> _DATA FOR THE TASK_:

(* ===== verification/Locks.v ===== *)
(** * Locks (sylar/mutex.h, sylar/mutex.cpp)

    A scoped lock is an object that holds a lock while it exists, with operations to give it back
    and take it again. The three classes of scoped locks differ in the operation of the lock they
    call; what they ask of a lock is the class [Lockable], and what they need of it [LockLaws].
    Several objects, of any threads, share a lock: their steps interleave at every access to it. *)

From S2P Require Import Prelude.

(** [lock] and [wrlock], or [rdlock]. *)
Inductive mode := Shared | Exclusive.
#[export] Instance mode_eq_dec : EqDecision mode.
Proof. solve_decision. Defined.

(** One attempt to take the lock, nothing when the caller has to wait; and giving it back. *)
Class Lockable (M : Type) := {
  acquire : mode → M → option M;
  release : M → M;
}.
(** [held m l]: the lock is held in the modes [l]. *)
Class LockLaws (M : Type) `{Lockable M} := {
  held : M → list mode → Prop;
  held_perm m l l' : l ≡ₚ l' → held m l → held m l';
  held_acquire m l k m' : held m l → acquire k m = Some m' → held m' (k :: l);
  held_release m l k : held m (k :: l) → held (release m) l;
  held_exclusive m l : held m l → Exclusive ∈ l → l = [Exclusive];
}.

(** ** The locks of the framework

    [CASLock]: the flag; [lock()] sets it until it finds it clear. *)
Module CASLock.
Record t := mk { m_mutex : bool }.
Definition make : t := mk false.
(** One round of the loop: the flag is set, and whether it was set before. *)
Definition test_and_set (o : t) : bool * t := (m_mutex o, mk true).
Definition lock_round (o : t) : option t :=
  let '(was, o) := test_and_set o in if was then None else Some o.
Definition unlock (o : t) : t := mk false.
End CASLock.
#[export] Instance caslock : Lockable CASLock.t := {
  acquire _ := CASLock.lock_round;
  release := CASLock.unlock;
}.

(** [NullMutex] and [NullRWMutex] lock nothing. *)
Module NullMutex.
Definition lock (m : unit) : unit := m.
Definition unlock (m : unit) : unit := m.
End NullMutex.

(** ** Scoped locks *)

Module ScopedLock.
(** Where the object's thread is: outside its operations; inside [m_mutex.lock()]; after it, before
    [m_locked] is set; after [m_mutex.unlock()], before it is cleared; and destroyed. [dying]: the
    call of [unlock] is the destructor's. *)
Inductive place := Outside | Locking | Locked | Unlocked (dying : bool) | Destroyed.
Record t := mk { kind : mode; m_locked : bool; at_ : place }.

(** The constructor, which leaves [m_locked] unset until it has the lock. *)
Definition make (k : mode) : t := mk k false Locking.
Definition goto (p : place) (o : t) : t := mk (kind o) (m_locked o) p.
Definition set_locked (b : bool) (o : t) : t := mk (kind o) b Outside.

Section system.
Context {M : Type} `{Lockable M}.

(** The first access of [lock()], [unlock()] and the destructor. *)
Definition lock (o : t) : t := if negb (m_locked o) then goto Locking o else o.
Definition unlock (dying : bool) (s : M * t) : M * t :=
  let '(m, o) := s in
  if m_locked o then (release m, goto (Unlocked dying) o)
  else (m, if dying then goto Destroyed o else o).

(** What the owner of an object may call, and a step of the operation under way. *)
Inductive event := Lock | Unlock | Destroy | Step.
Definition step (e : event) (s : M * t) : M * t :=
  let '(m, o) := s in
  match at_ o, e with
  | Outside, Lock => (m, lock o)
  | Outside, Unlock => unlock false s
  | Outside, Destroy => unlock true s
  | Locking, Step => match acquire (kind o) m with Some m => (m, goto Locked o) | None => s end
  | Locked, Step => (m, set_locked true o)
  | Unlocked dying, Step => (m, if dying then goto Destroyed (set_locked false o) else set_locked false o)
  | _, _ => s
  end.

(** Many objects on one lock: one of them takes a step, or a new one is made. *)
Inductive action := At (i : nat) (e : event) | New (k : mode).
Definition act (s : M * list t) (a : action) : M * list t :=
  match a with
  | New k => (s.1, s.2 ++ [make k])
  | At i e =>
      match s.2 !! i with
      | None => s
      | Some o => let '(m, o) := step e (s.1, o) in (m, <[i := o]> s.2)
      end
  end.
Definition run (m : M) (l : list action) : M * list t := foldl act (m, []) l.
End system.
End ScopedLock.

(** ** Semaphores

    [sem_wait] may have to wait, or end with an error when a signal interrupts it; [wait] returns
    in both cases. The counter is that of [sem_t]. *)
Module Semaphore.
Definition SEM_VALUE_MAX : Z := 2 ^ 31 - 1.
Definition make (count : Z) : outcome Z := if SEM_VALUE_MAX <? count then Throw logic_error else Ret count.
Definition wait (interrupted : bool) (n : Z) : option Z :=
  if interrupted then Some n else if 0 <? n then Some (n - 1) else None.
Definition notify (n : Z) : outcome Z := if n =? SEM_VALUE_MAX then Throw logic_error else Ret (n + 1).
End Semaphore.

(** ** Mutual exclusion *)

#[local] Obligation Tactic := idtac.
#[export] Program Instance caslock_laws : LockLaws CASLock.t := {
  held o l := if CASLock.m_mutex o then ∃ k, l = [k] else l = [];
}.
Next Obligation.
  intros m l l' Hp. cbn beta. destruct (CASLock.m_mutex m).
  - intros [k ->]. exists k. by apply Permutation_singleton_l in Hp.
  - intros ->. by apply Permutation_nil_l in Hp.
Qed.
Next Obligation.
  intros [[]] l k m'; cbn; unfold CASLock.lock_round; cbn; [done|]. intros -> [= <-]. cbn. by exists k.
Qed.
Next Obligation. intros [[]] l k; cbn; [intros [? [= -> ->]]|]; done. Qed.
Next Obligation. intros [[]] l; cbn; [intros [k ->] ->%list_elem_of_singleton|intros -> ?%elem_of_nil]; done. Qed.

Lemma caslock_free : held CASLock.make [].
Proof. reflexivity. Qed.

Section exclusion.
Context {M : Type} `{LockLaws M}.
Import ScopedLock.
Implicit Types (o : t) (os : list t).

(** The object has the lock. *)
Definition holds o : bool :=
  match at_ o with Outside => m_locked o | Locked => true | _ => false end.
(** [m_locked] says so, up to the access that is under way. *)
Definition in_order o : Prop :=
  match at_ o with
  | Outside => True
  | Locking | Locked | Destroyed => m_locked o = false
  | Unlocked _ => m_locked o = true
  end.
Definition modes os : list mode := kind <$> filter (fun o => holds o = true) os.
Definition consistent (s : M * list t) : Prop := held s.1 (modes s.2) ∧ Forall in_order s.2.

Lemma modes_app os os' : modes (os ++ os') = modes os ++ modes os'.
Proof. unfold modes. by rewrite filter_app, fmap_app. Qed.
Lemma modes_one o : modes [o] = if holds o then [kind o] else [].
Proof. unfold modes. rewrite filter_cons, filter_nil. by destruct (holds o). Qed.
Lemma modes_insert os i o o' : os !! i = Some o →
  ∃ l, modes os ≡ₚ modes [o] ++ l ∧ modes (<[i := o']> os) ≡ₚ modes [o'] ++ l.
Proof.
  intros Hi. pose proof (lookup_lt_Some _ _ _ Hi). exists (modes (take i os) ++ modes (drop (S i) os)).
  rewrite <- (take_drop_middle os i o Hi) at 1. rewrite insert_take_drop by done.
  rewrite !(cons_middle _ (take i os)), !modes_app, !app_assoc. split; apply Permutation_app_tail, Permutation_app_comm.
Qed.

#[local] Arguments modes : simpl never.

(** One step: what the object holds changes with the lock. *)
Lemma step_consistent e m o l : in_order o → held m (modes [o] ++ l) →
  let s := step e (m, o) in in_order s.2 ∧ held s.1 (modes [s.2] ++ l).
Proof.
  intros Ho Hh. destruct o as [k b p]. rewrite modes_one in Hh. unfold holds, in_order in *. cbn in Hh, Ho.
  destruct p as [| | |dying|], e; cbn; try (rewrite modes_one; done).
  - unfold lock. destruct b; cbn; by rewrite modes_one.
  - destruct b; cbn; rewrite modes_one; cbn; [|done]. split; [done|]. by apply (held_release _ _ k).
  - destruct b; cbn; rewrite modes_one; cbn; [|done]. split; [done|]. by apply (held_release _ _ k).
  - destruct (acquire k m) as [m'|] eqn:E; cbn; rewrite modes_one; cbn; [|done]. split; [done|].
    by eapply held_acquire.
  - by destruct dying; cbn; rewrite modes_one.
Qed.

Lemma act_consistent s a : consistent s → consistent (act s a).
Proof.
  intros [Hh Ho]. destruct a as [i e|k]; cbn [act].
  - destruct (s.2 !! i) as [o|] eqn:Hi; [|done].
    pose proof (proj1 (Forall_lookup _ _) Ho _ _ Hi) as Hoi.
    destruct (step e (s.1, o)) as [m' o'] eqn:E.
    destruct (modes_insert s.2 i o o' Hi) as (l & Hl & Hl').
    destruct (step_consistent e s.1 o l Hoi) as [Ho' Hh']; [by eapply held_perm|]. rewrite E in Ho', Hh'.
    split; cbn; [by eapply held_perm; [symmetry|]|by apply Forall_insert].
  - split; cbn; [by rewrite modes_app, modes_one, app_nil_r|apply Forall_app; split; [done|by repeat constructor]].
Qed.

Lemma run_consistent m l : held m [] → consistent (run m l).
Proof.
  intros Hm. unfold run. assert (consistent (m, [])) as Hc by (split; [done|constructor]).
  generalize dependent (m, @nil t). induction l as [|a l IH]; intros s Hs; [done|]. by apply IH, act_consistent.
Qed.

(** C23. Scoped locks exclude each other: on a lock that keeps its contract, however the operations of
    any number of scoped locks interleave, an object that has the lock for writing is the only one
    that has it, and m_locked of every object that is not inside an operation says whether it has
    it; when all are destroyed the lock is free. *)
Theorem scoped_locks_exclude m actions i j oi oj :
  held m [] → let s := run m actions in
  s.2 !! i = Some oi → s.2 !! j = Some oj →
  (holds oi = true → holds oj = true → kind oi = Exclusive → i = j)
  ∧ (at_ oi = Outside → holds oi = m_locked oi)
  ∧ (Forall (λ o, at_ o = Destroyed) s.2 → held s.1 []).
Proof.
  intros Hm s Hi Hj. destruct (run_consistent m actions Hm) as [Hh Ho]. fold s in Hh, Ho. split; [|split].
  - intros Hhi Hhj Hk. destruct (decide (i = j)) as [|Hne]; [done|exfalso].
    destruct (modes_insert s.2 i oi (goto Destroyed oi) Hi) as (l & Hl & Hl').
    destruct (modes_insert (<[i := goto Destroyed oi]> s.2) j oj oj) as (l2 & Hl2 & _);
      [by rewrite list_lookup_insert_ne|].
    rewrite modes_one in Hl, Hl', Hl2. rewrite Hhi in Hl. rewrite Hhj in Hl2.
    change (holds (goto Destroyed oi)) with false in Hl'. cbn [app] in Hl, Hl', Hl2.
    rewrite Hl' in Hl2. pose proof (held_perm _ _ _ Hl Hh) as Hh'.
    apply held_exclusive in Hh'; [|rewrite Hk; by left]. rewrite Hk in Hh'. injection Hh' as ->.
    by apply Permutation_nil_cons in Hl2.
  - unfold holds. by intros ->.
  - intros Hd. replace (modes s.2) with (@nil mode) in Hh; [done|].
    unfold modes. rewrite list_filter_none; [done|]. eapply Forall_impl; [exact Hd|].
    intros o Hod. unfold holds. rewrite Hod. done.
Qed.
End exclusion.

(** Two objects on a CASLock: the second waits until the first gives the lock back. *)
Definition two_locks : list ScopedLock.action :=
  [ScopedLock.New Exclusive; ScopedLock.New Exclusive; ScopedLock.At 0 ScopedLock.Step;
   ScopedLock.At 1 ScopedLock.Step; ScopedLock.At 0 ScopedLock.Step].
Definition both_end : list ScopedLock.action :=
  [ScopedLock.At 0 ScopedLock.Destroy; ScopedLock.At 1 ScopedLock.Step; ScopedLock.At 0 ScopedLock.Step;
   ScopedLock.At 1 ScopedLock.Step; ScopedLock.At 1 ScopedLock.Destroy; ScopedLock.At 1 ScopedLock.Step].
Definition first_has : ScopedLock.t := ScopedLock.mk Exclusive true ScopedLock.Outside.
Definition second_waits : ScopedLock.t := ScopedLock.mk Exclusive false ScopedLock.Locking.
Lemma scoped_locks_exclude_witness :
  ScopedLock.run CASLock.make two_locks = (CASLock.mk true, [first_has; second_waits])
  ∧ (holds second_waits = true → False)
  ∧ held (ScopedLock.run CASLock.make (two_locks ++ both_end)).1 [].
Proof.
  split; [reflexivity|]. split.
  - intros H2. discriminate (proj1 (scoped_locks_exclude CASLock.make two_locks 0 1 _ _
      caslock_free eq_refl eq_refl) eq_refl H2 eq_refl).
  - apply (scoped_locks_exclude CASLock.make (two_locks ++ both_end) 0 0 _ _
      caslock_free eq_refl eq_refl). vm_compute. repeat constructor.
Defined.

> _ACTION ITEM_: Reproduce verbatim the range of lines that opens the records and closes with the line containing "(** ** The locks of the framework". Omit everything after it.

> _EXERCISE RESULT_:
(* ===== verification/Locks.v ===== *)
(** * Locks (sylar/mutex.h, sylar/mutex.cpp)

    A scoped lock is an object that holds a lock while it exists, with operations to give it back
    and take it again. The three classes of scoped locks differ in the operation of the lock they
    call; what they ask of a lock is the class [Lockable], and what they need of it [LockLaws].
    Several objects, of any threads, share a lock: their steps interleave at every access to it. *)

From S2P Require Import Prelude.

(** [lock] and [wrlock], or [rdlock]. *)
Inductive mode := Shared | Exclusive.
#[export] Instance mode_eq_dec : EqDecision mode.
Proof. solve_decision. Defined.

(** One attempt to take the lock, nothing when the caller has to wait; and giving it back. *)
Class Lockable (M : Type) := {
  acquire : mode → M → option M;
  release : M → M;
}.
(** [held m l]: the lock is held in the modes [l]. *)
Class LockLaws (M : Type) `{Lockable M} := {
  held : M → list mode → Prop;
  held_perm m l l' : l ≡ₚ l' → held m l → held m l';
  held_acquire m l k m' : held m l → acquire k m = Some m' → held m' (k :: l);
  held_release m l k : held m (k :: l) → held (release m) l;
  held_exclusive m l : held m l → Exclusive ∈ l → l = [Exclusive];
}.

(** ** The locks of the framework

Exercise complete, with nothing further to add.